Wireless Access

last person joined: 6 hours ago 

Access network design for branch, remote, outdoor and campus locations with Aruba access points, and mobility controllers.
Expand all | Collapse all

Site to Site VPN on different controller OS versions?

  • 1.  Site to Site VPN on different controller OS versions?

    Posted Apr 01, 2014 05:25 AM

    Hi All

     

    I have a quick question that I think I know the answer to but want to confirm.

     

    If I do a site to site VPN between two controllers, do I need the AOS versions to be the same? My feeling is that I don't. They aren't going to be master/locals, just two separate controllers that need a secure link between them. As you can connect from a controller to any VPN concentrator, I cant see why you'd need the Arubas to be running the same code.

     

    Can anyone confirm?

     

    Cheers



  • 2.  RE: Site to Site VPN on different controller OS versions?

    Posted Apr 01, 2014 05:30 AM

    I've done it between controllers on different codes, but it might be wise to match just in case for support reasons? I've done it between different v6 codes, and in a different deployment between different v5 codes. Not sure I'd be confident/comfortable running it between a v5 AND v6 pair though.

     

    Is there a reason you can't match the code levels?



  • 3.  RE: Site to Site VPN on different controller OS versions?

    Posted Apr 01, 2014 05:32 AM

    I cant match the code versions as they are two separate clients but thanks for the reply.

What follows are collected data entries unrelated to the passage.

(* ===== verification/Prelude.v ===== *)
(** * StellAIverse contracts: a verification development

    The program is a workspace of Soroban (Stellar) smart contracts in Rust,
    one crate per directory of src/contracts/.  Each contract owns its storage,
    is driven by transactions that call its entry points, and talks to the rest
    of the world through token contracts, through the ledger clock and through
    signatures ([require_auth]).  Contracts meet each other where one is linked
    to another (the escrow asks the access-control contract who is an
    administrator, the marketplace runs its sales through the execution hub) and
    in the shared library src/lib.

    ** Files

    Every contract has a model file, which is the translation of its source, and
    a proofs file with invariants, theorems and a demo module (a concrete
    history evaluated by the kernel, on which the theorems are instantiated).

    - Prelude: tactics ([zbool], [use_tests]), the hint database [contracts],
      sums over maps and lists ([msum], [lsum]), removal of a first occurrence,
      division.
    - Soroban: the host.  [Address]; the integer widths u32, u64, u128, i128 with the
      checked, saturating and plain operators (the release profile compiles with
      overflow-checks, so the plain ones panic); [Env] (time, ledger sequence,
      own address, who has signed); [invoke], a call of another contract, which
      may change the rest of the ledger or trap; [TokenHost], the token contracts as
      parameters, and [TokenLaws], what SEP-41 promises of a transfer; the monad
      [M] of contract functions with outcomes [Ok], [Err], [Panic] (the latter
      two roll back, so they carry no world); the inversion tactic [minv]; and
      [step], the transaction system: a call at a time that does not decrease,
      or other contracts moving tokens, which can never spend this contract's
      balance; [step_in], the same restricted to the calls that a predicate allows in
      the storage they meet, for the contracts that can be used before they are
      initialized and whose initialization resets their counters (execution hub,
      marketplace, prediction markets): their theorems hold in the histories, from
      deployment, in which the initialization does not come late.
    - TokenModel: a token ledger that satisfies [TokenLaws], and scripts of
      calls, for the demos.
    - TokenVesting, TokenVestingProofs: src/contracts/token-vesting/src/lib.rs.
    - FeeDistribution, FeeDistributionProofs: src/contracts/fee-distribution/src/lib.rs.
    - AccessControl: src/contracts/access-control/src/lib.rs, with its theorems;
      it implements the interface RoleRegistry that the escrow is proved against.
    - Escrow, EscrowProofs: src/contracts/escrow/src/lib.rs.
    - MultiSigWallet, MultiSigProofs: src/contracts/multisig-wallet/src/lib.rs.
    - AmmMath, Amm, AmmProofs: src/contracts/amm/src/math.rs; storage.rs, types.rs,
      lib.rs and the admin check of src/lib/src/rbac.rs.
    - Staking, StakingProofs: src/contracts/staking/src/lib.rs.
    - Vault, VaultProofs: src/contracts/vault/src/lib.rs.
    - Governance, GovernanceProofs: src/contracts/governance/src/ (contract.rs,
      types.rs, utils.rs, errors.rs, storage_keys.rs).
    - Membership, MembershipProofs: src/contracts/membership-subscription/src/lib.rs.
    - CollateralMath, Collateral, CollateralProofs: src/contracts/collateral-management/src/
      (math.rs; lib.rs, storage.rs, types.rs).  The price oracle it asks is the
      parameter [PriceOracle].
    - PredictionMath, Prediction, PredictionProofs: src/contracts/prediction-markets/src/
      (math.rs; lib.rs, storage.rs, types.rs).
    - OracleMath, Oracle, OracleProofs: src/contracts/oracle/src/ (types.rs,
      errors.rs and price_aggregator.rs; storage_keys.rs, circuit_breaker.rs,
      rate_limiter.rs, incentives.rs and contract.rs).
    - Insurance, InsuranceProofs: src/contracts/insurance-protocol/src/ (contract.rs,
      types.rs, storage_keys.rs, errors.rs).
    - Workflow, Hub, HubProofs: the workflow types of src/lib/src/types.rs;
      src/contracts/execution-hub/src/lib.rs.  The contracts its steps call are
      the parameter [WorkflowTargets].
    - MarketTypes, Marketplace: the agent, listing, auction and royalty types of
      src/lib/src/types.rs and src/contracts/marketplace/src/lib.rs.  The hub it
      asks to run a sale is the parameter [HubClient].
    - MarketSpec: the market as an abstract machine ([Market], [mstep]) and the
      refinement of it by the calls of the contract; MarketProofs: its invariant,
      auctions and the ownership of agents; MarketEscrow: agents in escrow, with any
      hub, as long as no purchase has succeeded, and the interface [CallsBack] of the
      hubs with which none does; MarketFees: the encoding of workflow arguments, the
      Dutch price and the fees of a settlement; MarketLink: the marketplace linked to
      the hub of Hub.v, which implements [CallsBack], and the demo.
    - Bridge, BridgeProofs: src/contracts/bridge/src/ (contract.rs, storage.rs) and
      the bridge types of src/shared/src/lib.rs.  As it is written the contract
      cannot be initialized (a theorem); the others hold of a bridge whose storage
      is what its [initialize_bridge] writes.
    - CrossBridge, CrossBridgeProofs: src/contracts/cross-chain-bridge/src/.  Minting
      and burning, signature verification and the decoding of addresses are the
      parameter [BridgeHost].
    - Compliance, ComplianceProofs: src/contracts/compliance-integration/src/lib.rs and
      the roles of src/lib/src/rbac.rs.  As it is written the contract cannot
      install its first administrator (a theorem); the others hold whatever roles
      are in its storage at the start, none included.
    - PortfolioTypes, Portfolio, PortfolioProofs: src/contracts/portfolio-manager/src/
      (types.rs; contract.rs, storage.rs, templates.rs).
    - Atomic, AuditTrail, Proxy: of the shared library, src/lib/src/atomic.rs, audit.rs (with
      the logging helpers of audit_helpers.rs) and proxy.rs, each with its theorems.

    In a model file the storage is the record [State] with one field per
    constructor of the contract's [DataKey] (an option for a single key, a
    finite map for a keyed family; absence is the unset key), events are the
    inductive [Event], each Rust function is the definition of the same name,
    with its guards in the order of the code, and [Call], [exec] and [call_ok]
    collect the entry points (and the non-negativity of unsigned arguments).
    A loop over a vector is [foldM] over the list; the body of a loop and a
    storage write that recurs are definitions of their own, mapped to their lines.

    ** What the theorems show

    - Custody: what a contract owes is covered by its token balance in every
      reachable world (vesting schedules, undistributed fees, escrow balances,
      wallet, pools and rewards of the AMM, markets, orders and stakes of the
      prediction markets, insurance pools), or is covered up to an amount the
      theorem names (staking: the rewards paid; vault: the gains reported;
      collateral: the principal lent).
    - Books: counters, indexes and totals agree with the records they summarise
      (vesting, fees, stakes, vault shares and queue, votes and delegations,
      subscriptions, loans and collateral, insurance shares and ballots, the
      positions, weights and share supply of a portfolio).
    - Exactness: what each payment is, on every branch (claims, early
      withdrawals, distribution with its remainder, unstaking, execution); what a
      page of the audit log holds.
    - Refinement and equivalence: linear vesting against a pure specification,
      the integer square root against the mathematical one, the escrow's
      administrators against the role registry, the states a proposal is reported in
      against its life cycle, the marketplace against the abstract market, pending-reward
      views against the settlement, previews against withdrawals, the
      health check of a withdrawal against the health after it,
      the time-weighted price against the sum over every second, the signature check
      of the cross-chain bridge against the signatures it accepts, the execution order
      of an atomic transaction against the steps that can ever run.
    - Fairness and bounds: swaps never lower the product of the reserves, deposits
      and withdrawals (vault, portfolios) never lower the assets per share of the
      others, rewards
      stay within the emission schedule, spending and bridged volumes within daily
      and rate limits;
      a minority of hostile providers cannot move the oracle's price; a Dutch price
      falls between its bounds, royalties stay within the payment and the platform
      fee within a tenth of it.
    - State machines: transactions of the escrow are final, wallet transactions
      execute in nonce order, a proposal executes once and not before its
      timelock, a subscription changes only by its member or when due, a market
      is resolved after its window and disputed with a stake, a tripped circuit
      breaker stops a feed until its cooldown is over, an insurance claim is
      decided after its deadline and paid at most once, a workflow of the hub
      runs its steps in order and ends once, an agent's action nonce is used once,
      an auction takes bids until its end and is closed once, an agent changes
      hands only by an auction or a pending sale and is for sale in one place, a
      bridge transfer is validated, completed, disputed or cancelled in order and
      its source transaction is used once, a cross-chain transfer stays locked,
      a KYC record follows its transition table, a closed portfolio stays closed,
      audit entries are never altered, a proxy changes its implementation only by an
      upgrade that its administrator has signed.
    - Solvency of positions: a loan or a withdrawal leaves the borrower at or
      above the liquidation threshold, a liquidation needs a borrower below it
      and takes what the formula says of the most valuable collateral.
    - Round trips: deposit then withdraw (vault, portfolios), pause then resume, buy then sell.
    - Liveness: from every reachable state a prediction market can be resolved.
    - Behaviour that is not intended is stated as theorems too and listed as
      findings: seizures that ignore the price scale, LP shares that redeem
      another pool, unbacked sell orders, double payment of repeated ids in a
      staking batch, the price that trips the oracle's breaker being stored,
      insurance claims beyond the coverage, vault harvests without a signature,
      delegated tokens that vote twice, refunds of trials and of referral rewards,
      repeated claims of AMM rewards, initializations that come late and let new
      records replace old ones, vault losses beyond the assets, proposals whose outcome
      changes with the quorum, marketplace sales that the host must refuse
      because the hub calls back, Dutch auctions whose agent is stuck, a bridge that
      cannot start and whose validators can approve twice, another whose transfers
      are never paid, KYC decisions without a signature, a portfolio whose
      rebalancing sets its value and whose dividends cannot be claimed, a proxy whose
      upgrade ends an emergency stop.

    ** Fuel and bounds

    A loop without a list or a counter to follow is Newton's iteration of
    [isqrt]; it has fuel 130, and [isqrt_correct] proves that every i128 input
    reaches its fixed point within it, so the fuel never shows (the portfolio's
    copy of the loop likewise, [portfolio_isqrt_correct]).  The bridge looks
    for the first free index of a key family; its fuel is one more than the number
    of keys stored, and [bridge_fee_exact] proves that it does not run out.  The passes
    over the steps of a transaction have one unit per step and one more
    ([rounds_total]), the loop of an audit query one per id and one more
    ([collect_spec]).  The history
    view of the fee contract counts down a stored u64 and is proved total.  All
    other recursion is structural.  Integers are [Z] with the width named at
    each operation; nothing is assumed not to overflow, a theorem about a
    successful call holds because an overflow is a panic.

    ** What is not modelled

    Token contracts are parameters with [TokenLaws] as hypotheses (TokenModel
    shows that they can hold).  Storage lifetimes (TTL), resource limits and the
    byte encoding of storage are not modelled; nor is re-entrancy, which the host
    refuses.  Not modelled of the workspace: the rest of src/lib and src/shared
    (types and helpers that the modelled contracts do not use).  Left aside: amm-protocol,
    derivatives-swaps and lending-protocol (sketches outside the Cargo workspace),
    archive, contracts_backup, and the Kani harnesses of formal-verification. *)

From stdpp Require Import gmap strings list fin_maps.
Open Scope Z_scope.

  • 4.  RE: Site to Site VPN on different controller OS versions?

    Posted Apr 01, 2014 06:43 AM

    Understood.

     

    I would imagine you're going for a GRE inside an IPSEC? Best for security obviously.

     



  • 5.  RE: Site to Site VPN on different controller OS versions?

    Posted Apr 01, 2014 06:48 AM

    I suspect so, although we haven't actually looked any further into it than the initial scoping. But its the OS versions that is the customers concern.